WHAT YOU HAVE TO DO ::
Take the lines below from the first through the one that contains "unfold fetchForecastBody." and copy them exactly.

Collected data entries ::
Lemma Publishes_hourly_packages (rt : JsRuntime) (now : Z)
    (data : MeteoblueResponse) (config : PluginConfig) :
  Publishes
    (match data_1h data with
     | Some _ =>
         forEachM
           (fun packageName =>
              let packageType := replace "-1h" "" packageName in
              publishHourlyForecasts
                (processHourlyForecastForPackage rt now (data_1h data)
                   (maxForecastHours config) packageType)
                packageType)
           (filter (includes "-1h") (getEnabledPackages config))
     | None => ret tt
     end).
Proof.
  destruct (data_1h data); [|apply Publishes_ret].
  apply Publishes_forEachM. intros x. apply Publishes_publishHourly.
Qed.

Lemma Publishes_daily_packages (rt : JsRuntime) (data : MeteoblueResponse)
    (config : PluginConfig) :
  Publishes
    (match data_day data with
     | Some _ =>
         forEachM
           (fun packageName =>
              let packageType := replace "-day" "" packageName in
              publishDailyForecasts rt
                (processDailyForecastForPackage rt (data_day data)
                   (maxForecastDays config) packageType)
                packageType)
           (filter (includes "-day") (getEnabledPackages config))
     | None => ret tt
     end).
Proof.
  destruct (data_day data); [|apply Publishes_ret].
  apply Publishes_forEachM. intros x. apply Publishes_publishDaily.
Qed.

Lemma RecordsCycle_fetchForecastBody (rt : JsRuntime) (pos : Position)
    (config : PluginConfig) :
  RecordsCycle pos (fetchForecastBody rt (Some pos) config).
Proof.
  unfold fetchForecastBody.
  intros st0 w0. rewrite bind_ret. revert st0 w0.
  apply RecordsCycle_bind; [apply Keeps_buildMeteoblueUrl|intros url].
  apply RecordsCycle_bind; [apply Keeps_fetch|intros response].
  destruct (negb (ok response)); [apply RecordsCycle_throw|].
  apply RecordsCycle_bind; [apply Keeps_json|intros data].
  apply RecordsCycle_bind; [apply Keeps_getClock|intros now].
  apply RecordsCycle_bind; [apply Keeps_tell|intros _].
  apply RecordsCycle_bind;
    [apply Keeps_Publishes, Publishes_hourly_packages|intros _].
  apply RecordsCycle_bind;
    [apply Keeps_Publishes, Publishes_daily_packages|intros _].
  intros st w. reflexivity.
Qed.

Lemma RecordsCycle_movingBody (rt : JsRuntime) (config : PluginConfig)
    (pos : Position) (heading sog : R) :
  RecordsCycle pos (movingBody rt config pos heading sog).
Proof.
  unfold movingBody.
  apply RecordsCycle_bind; [apply Keeps_getClock|intros now].
  apply RecordsCycle_bind;
    [apply Keeps_foldM; intros s a; apply Keeps_movingHour|intros all].
  apply RecordsCycle_bind.
  { apply Keeps_Publishes, Publishes_forEachM. intros [packageType forecasts].
    destruct forecasts; [apply Publishes_ret|apply Publishes_publishHourly]. }
  intros _.
  apply RecordsCycle_bind; [apply Keeps_buildMeteoblueUrl|intros dailyUrl].
  apply RecordsCycle_bind; [apply Keeps_fetch|intros dailyResponse].
  apply RecordsCycle_bind.
  { destruct (ok dailyResponse); [|apply Keeps_ret].
    apply Keeps_bind; [apply Keeps_json|intros dailyData].
    apply Keeps_Publishes, Publishes_daily_packages. }
  intros _ st w. reflexivity.
Qed.

(** After [fetchForecast] the session state is the old one with the time of
    the cycle's end in [lastForecastUpdate] and, if the cycle succeeded, the
    requested position in [currentPosition]. *)
Lemma fetchForecast_state (rt : JsRuntime) (pos : Position)
    (config : PluginConfig) (st st' : PluginState) (w w' : World) :
  meteoblueApiKey config <> ""%string ->
  fetchForecast rt (Some pos) config st w = Returned tt st' w' ->
  st' = set_currentPosition (Some pos)
          (set_lastForecastUpdate (w_clock w') st) \/
  st' = set_lastForecastUpdate (w_clock w') st.
Proof.
  intros Hkey. unfold fetchForecast.
  destruct (String.eqb_spec (meteoblueApiKey config) "") as [E|_];
    [contradiction|].
  pose proof (RecordsCycle_fetchForecastBody rt pos config st w) as Hbody.
  destruct (fetchForecastBody rt (Some pos) config st w)
    as [[] st1 w1|msg st1 w1].
  - intros H. inversion H; subst. now left.
  - subst st1. cbv [bind tell getClock modify emit w_clock]. intros H.
    inversion H; subst. now right.
Qed.

Lemma moving_state (rt : JsRuntime) (pos : Position) (config : PluginConfig)
    (st st' : PluginState) (w w' : World) :
  meteoblueApiKey config <> ""%string ->
  currentPosition st = Some pos ->
  fetchForecastForMovingVessel rt config st w = Returned tt st' w' ->
  st' = set_currentPosition (Some pos)
          (set_lastForecastUpdate (w_clock w') st) \/
  st' = set_lastForecastUpdate (w_clock w') st.
Proof.
  intros Hkey Hpos. unfold fetchForecastForMovingVessel. rewrite Hpos.
  destruct (currentHeading st) as [heading|];
    [|now apply fetchForecast_state].
  destruct (currentSOG st) as [sog|]; [|now apply fetchForecast_state].
  destruct (_ || _); [now apply fetchForecast_state|].
  pose proof (RecordsCycle_movingBody rt config pos heading sog st w) as Hbody.
  destruct (movingBody rt config pos heading sog st w)
    as [[] st1 w1|msg st1 w1].
  - intros H. inversion H; subst. now left.
  - subst st1. unfold bind at 1. unfold tell at 1.
    unfold bind at 1. unfold getState at 1. rewrite Hpos.
    intros H. apply fetchForecast_state in H; [|exact Hkey].
    exact H.
Qed.

Lemma shouldUpdateForecast_quiet (st : PluginState) (now : Z)
    (last pos : Position) :
  currentPosition st = Some last ->
  lastForecastUpdate st <> 0%Z ->
  IZR (now - lastForecastUpdate st) < intervalMinutes st * 60 * 1000 ->
  haversineDistance last pos <= 9260 ->
  shouldUpdateForecast st now pos = false.
Proof.
  unfold shouldUpdateForecast, intervalMinutes, haversineDistance.
  intros -> Hlast Htime Hdist.
  destruct (Z.eqb_spec (lastForecastUpdate st) 0) as [E|_]; [contradiction|].
  destruct (Rle_dec _ _) as [Hle|_]; [lra|].
  cbv zeta. destruct (Rlt_dec _ _) as [Hlt|_]; [lra|reflexivity].
Qed.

EXPECTED ANSWER ::
Lemma Publishes_hourly_packages (rt : JsRuntime) (now : Z)
    (data : MeteoblueResponse) (config : PluginConfig) :
  Publishes
    (match data_1h data with
     | Some _ =>
         forEachM
           (fun packageName =>
              let packageType := replace "-1h" "" packageName in
              publishHourlyForecasts
                (processHourlyForecastForPackage rt now (data_1h data)
                   (maxForecastHours config) packageType)
                packageType)
           (filter (includes "-1h") (getEnabledPackages config))
     | None => ret tt
     end).
Proof.
  destruct (data_1h data); [|apply Publishes_ret].
  apply Publishes_forEachM. intros x. apply Publishes_publishHourly.
Qed.

Lemma Publishes_daily_packages (rt : JsRuntime) (data : MeteoblueResponse)
    (config : PluginConfig) :
  Publishes
    (match data_day data with
     | Some _ =>
         forEachM
           (fun packageName =>
              let packageType := replace "-day" "" packageName in
              publishDailyForecasts rt
                (processDailyForecastForPackage rt (data_day data)
                   (maxForecastDays config) packageType)
                packageType)
           (filter (includes "-day") (getEnabledPackages config))
     | None => ret tt
     end).
Proof.
  destruct (data_day data); [|apply Publishes_ret].
  apply Publishes_forEachM. intros x. apply Publishes_publishDaily.
Qed.

Lemma RecordsCycle_fetchForecastBody (rt : JsRuntime) (pos : Position)
    (config : PluginConfig) :
  RecordsCycle pos (fetchForecastBody rt (Some pos) config).
Proof.
  unfold fetchForecastBody.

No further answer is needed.